The amphipathic tail-anchoring peptide (ATAP) derived from the human anti-apoptotic protein Bfl-1 is a potent inducer of apoptosis by targeting mitochondria permeability transition. By linking ATAP to an internalizing RGD peptide (iRGD), selective targeting for ATAP to tumor cells could be achieved. Targeting of ATAP-iRGD peptide to tumorigenic cells resulted in mitochondrion-dependent cell death through release of cytochrome c. Confocal fluorescence microscopy showed that Dylight488-labeled ATAP-iRGD could effectively penetrate into cells and distribute along the mitochondria network.

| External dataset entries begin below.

(** * Liveness and self-healing monitors of the interval server

    A shallow embedding of the periodic monitors of the WebSocket server
    ([connectionMonitor.ts], [hostStatusCheck], [autoReconnect.ts],
    [serverHealth.ts]) and the properties their specification states.

    Conventions.
    - Times are milliseconds since the epoch, as [Date.now()] and
      [Date.prototype.getTime()] give them, modelled as [Z].
    - The counters are JavaScript numbers that only ever hold integers and
      are only ever incremented by one from [0]; they are exact below 2^53,
      which no run reaches, and are modelled as [Z].
    - What a function hands to [logger] is returned as a list of log
      records; the lines that only announce that a run starts are left out.
    - A database call may throw.  Each function below returns, or leaves
      its [try] block, at the first of its database calls that throws, so
      the faults of one run of a function are given by [fault : option nat]:
      the index (from 0) of the first database call of that run that throws,
      [None] when every call succeeds.
    - The monitors run on one thread; a run is modelled without other
      writers of the table or the registry in between its steps. *)

From stdpp Require Import gmap strings list fin_maps.

Local Open Scope Z_scope.
#[local] Set Warnings "-clear-no-such-hyp".

(** ** connectionMonitor.ts *)

Module ConnectionMonitor.

(** ['host' | 'client'] *)
Inductive ConnectionType := host | client.

#[export] Instance ConnectionType_eq_dec : EqDecision ConnectionType.
Proof. solve_decision. Defined.

(** [interface PingFailure] *)
Record PingFailure := mkPingFailure {
  instanceId : string;
  type : ConnectionType;
  organizationId : option string;
  userId : option string;
  failureCount : Z;
  firstFailureTime : Z;
  lastFailureTime : Z
}.

(** A JavaScript [Map<string, PingFailure>]: it iterates in insertion
    order, which the flush pass shows in the order of the entries it
    reports, so the map is a list of bindings in insertion order. *)
Definition PingFailureMap := list (string * PingFailure).

(** [Map.prototype.get] *)
Fixpoint map_get (k : string) (m : PingFailureMap) : option PingFailure :=
  match m with
  | [] => None
  | (k', v) :: m' => if bool_decide (k' = k) then Some v else map_get k m'
  end.

(** [Map.prototype.set]: an existing key keeps its place, a new key goes
    last.  Writing a field of the object [get] returned is a [set] of the
    changed object at the same key. *)
Fixpoint map_set (k : string) (v : PingFailure) (m : PingFailureMap)
  : PingFailureMap :=
  match m with
  | [] => [(k, v)]
  | (k', v') :: m' =>
      if bool_decide (k' = k) then (k, v) :: m' else (k', v') :: map_set k v m'
  end.

(** [Map.prototype.delete] *)
Fixpoint map_delete (k : string) (m : PingFailureMap) : PingFailureMap :=
  match m with
  | [] => []
  | (k', v') :: m' =>
      if bool_decide (k' = k) then map_delete k m' else (k', v') :: map_delete k m'
  end.

(** [Map.prototype.values] *)
Definition map_values (m : PingFailureMap) : list PingFailure := m.*2.

(** The records the module hands to [logger]. *)
Inductive LogRecord :=
| PingFailureStatistics (totalFailures hostFailures clientFailures : Z)
| CriticalPingFailures (failures : list PingFailure)
| ConnectionStatistics (created closed active : Z).

(** The module-level variables.  The live registry sizes that the hourly
    report also prints are read from [processVars] and are no state of
    this module. *)
Record State := mkState {
  totalConnectionsCreated : Z;
  totalConnectionsClosed : Z;
  totalHostConnections : Z;
  totalClientConnections : Z;
  lastConnectionStatsLogged : Z;
  pingFailures : PingFailureMap;
  lastPingFailureLogTime : Z
}.

(** The module as loaded at time [t0]. *)
Definition initial (t0 : Z) : State :=
  mkState 0 0 0 0 t0 [] t0.

Definition incrementConnectionCreated (ty : ConnectionType) (s : State) : State :=
  let created := totalConnectionsCreated s + 1 in
  match ty with
  | host =>
      mkState created (totalConnectionsClosed s)
        (totalHostConnections s + 1) (totalClientConnections s)
        (lastConnectionStatsLogged s) (pingFailures s) (lastPingFailureLogTime s)
  | client =>
      mkState created (totalConnectionsClosed s)
        (totalHostConnections s) (totalClientConnections s + 1)
        (lastConnectionStatsLogged s) (pingFailures s) (lastPingFailureLogTime s)
  end.

Definition incrementConnectionClosed (ty : ConnectionType) (s : State) : State :=
  mkState (totalConnectionsCreated s) (totalConnectionsClosed s + 1)
    (totalHostConnections s) (totalClientConnections s)
    (lastConnectionStatsLogged s) (pingFailures s) (lastPingFailureLogTime s).

(** The accumulators of the loop of [logPingFailures]:
    [failuresByType.host], [failuresByType.client], [criticalFailures]. *)
Record FlushAcc := mkFlushAcc {
  byHost : Z;
  byClient : Z;
  criticalFailures : list PingFailure
}.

Flow cytometry results showed that expression level of integrinαV or integrinαVβ3 receptors is higher in ATAP-iRGD sensitive (DU145, KYSE-150 and PC3) cells, when compared with ATAP-iRGD insensitive (K562 human leukemia cell) cell line. These results indicate that integrins act as a receptor to mediate uptake of ATAP-iRGD into the cancer cells. Studies with xenograft model showed that intravenous injection of ATAP-iRGD could suppress the growth of several human carcinoma cells implemented into the nude mice. Toxicological studies revealed that repetitive intravenous delivery of ATAP-iRGD did not produce significant toxicity in different organs of the SV129 mice. Our data suggest that ATAP-iRGD is a promising agent with high efficacy and limited toxicity for cancer therapy.